(** A value with at most 53 significant bits above [2^emin] is its
    own rounding. *)
Lemma nearest_dyadic (a : Q) (mant ex : Z) :
  a == inject_Z mant * pow2 ex -> (0 < mant < 2 ^ 53)%Z -> (emin <= ex)%Z ->
  nearest a == a.
Proof.
  intros E Hm Hx.
  assert (Ha : 0 < a).
  { rewrite E. apply Qmult_lt_0_compat; [apply inject_Z_pos; lia | apply pow2_pos]. }
  assert (He : (ulp_exponent a <= ex)%Z).
  { unfold ulp_exponent.
    assert (floor_log2 a < ex + 53)%Z; [|lia].
    apply floor_log2_lt_pow2; [exact Ha|].
    rewrite E. replace (ex + 53)%Z with (53 + ex)%Z by lia. rewrite pow2_add.
    apply Qmult_lt_r; [apply pow2_pos|].
    rewrite pow2_Z by lia. rewrite <- Zlt_Qlt. lia. }
  unfold nearest.
  set (e := ulp_exponent a) in *.
  assert (Ex : a / pow2 e == inject_Z (mant * 2 ^ (ex - e))).
  { rewrite E. replace ex with ((ex - e) + e)%Z at 1 by lia.
    rewrite pow2_add, inject_Z_mult, (pow2_Z (ex - e)) by lia.
    field. apply Qnot_eq_sym, Qlt_not_eq, pow2_pos. }
  rewrite (round_half_even_comp _ _ Ex), round_half_even_inject.
  rewrite <- Ex. field. apply Qnot_eq_sym, Qlt_not_eq, pow2_pos.
Qed.

(** Rounding keeps the order. *)
Lemma nearest_le (a b : Q) : 0 < a -> a <= b -> nearest a <= nearest b.
Proof.
  intros Ha H.
  assert (Hb : 0 < b) by (eapply Qlt_le_trans; eassumption).
  pose proof (floor_log2_le a b Ha H) as Hl.
  unfold nearest.
  destruct (Z.eq_dec (ulp_exponent a) (ulp_exponent b)) as [E|N].
  - rewrite E. apply Qmult_le_compat_r; [|apply Qlt_le_weak, pow2_pos].
    rewrite <- Zle_Qle. apply round_half_even_le.
    apply Qmult_le_compat_r; [exact H|].
    apply Qlt_le_weak, Qinv_lt_0_compat, pow2_pos.
  - assert (Hlt : (ulp_exponent a < ulp_exponent b)%Z)
      by (unfold ulp_exponent in *; lia).
    assert (Hn : (emin <= floor_log2 b - 52)%Z)
      by (unfold ulp_exponent in *; lia).
    pose proof (nearest_mantissa a Ha) as [_ Ma].
    pose proof (nearest_mantissa_normal b Hb Hn) as Mb.
    apply Qle_trans with (inject_Z (2 ^ 53) * pow2 (ulp_exponent a)).
    { apply Qmult_le_compat_r; [|apply Qlt_le_weak, pow2_pos].
      now rewrite <- Zle_Qle. }
    apply Qle_trans with (inject_Z (2 ^ 52) * pow2 (ulp_exponent b)).
    { rewrite <- (pow2_Z 53), <- (pow2_Z 52) by lia. rewrite <- !pow2_add.
      apply pow2_le. lia. }
    apply Qmult_le_compat_r; [|apply Qlt_le_weak, pow2_pos].
    now rewrite <- Zle_Qle.
Qed.
(** * ActivityWatch integration for Home Assistant: model and properties

    A shallow embedding of [custom_components/activitywatch]: the REST client
    ([api.py]), the polling coordinator ([coordinator.py]), the entity read
    views ([binary_sensor.py], [sensor.py]), the query-stats service
    ([services.py]) and the config and options flows ([config_flow.py]).

    Python values decoded from JSON are a tagged union; every operation that
    can raise in Python returns a [res], and code that mutates [self] or talks
    to the server runs in a state monad whose state survives a raise, as an
    object's fields do. *)

From Stdlib Require Import ZArith List String Ascii Bool Lia Floats DecimalString.
Import ListNotations.

Local Open Scope string_scope.
Local Open Scope Z_scope.

(** ** Python values *)

(** What [json.loads] can return: [None], [bool], [int], [float], [str],
    [list], and [dict] with string keys in insertion order. *)
#[warnings="-register-all"]
Inductive value : Type :=
| VNone
| VBool (b : bool)
| VInt (z : Z)
| VFloat (f : float)
| VStr (s : string)
| VList (l : list value)
| VDict (d : list (string * value)).

(** The exceptions that occur.  [ClientError] stands for [aiohttp.ClientError]
    and its subclasses and carries [str(err)]; [OtherError] is any exception
    outside the classes named here. *)
Inductive exn : Type :=
| AttributeError
| TypeError
| KeyError
| IndexError
| ValueError
| OverflowError
| ClientError (msg : string)
| OtherError (name : string)
| ActivityWatchApiError (msg : string)
| ActivityWatchApiConnectionError (msg : string)
| UpdateFailed (msg : string).

(** A computation either returns or raises. *)
Inductive res (A : Type) : Type :=
| Ok (a : A)
| Raise (e : exn).
Arguments Ok {A} a.
Arguments Raise {A} e.

Definition res_bind {A B : Type} (c : res A) (k : A -> res B) : res B :=
  match c with
  | Ok a => k a
  | Raise e => Raise e
  end.

Declare Scope res_scope.
Delimit Scope res_scope with res.
Notation "x <- c ;; k" := (res_bind c (fun x => k))
  (at level 61, c at next level, right associativity) : res_scope.

(** [class ActivityWatchApiConnectionError(ActivityWatchApiError)]: what an
    [except ActivityWatchApiError] clause catches. *)
Definition isinstance_ActivityWatchApiError (e : exn) : bool :=
  match e with
  | ActivityWatchApiError _ | ActivityWatchApiConnectionError _ => true
  | _ => false
  end.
__________
*WORK REQUIRED:*
Precisely the lines between those holding "apply Qle_trans with (inject_Z (2 ^ 52)" and "([api.py]), the polling", inclusive, are to be reproduced from the listing above, with nothing added.

*SOLUTION BELOW:*
    apply Qle_trans with (inject_Z (2 ^ 52) * pow2 (ulp_exponent b)).
    { rewrite <- (pow2_Z 53), <- (pow2_Z 52) by lia. rewrite <- !pow2_add.
      apply pow2_le. lia. }
    apply Qmult_le_compat_r; [|apply Qlt_le_weak, pow2_pos].
    now rewrite <- Zle_Qle.
Qed.
(** * ActivityWatch integration for Home Assistant: model and properties

    A shallow embedding of [custom_components/activitywatch]: the REST client
    ([api.py]), the polling coordinator ([coordinator.py]), the entity read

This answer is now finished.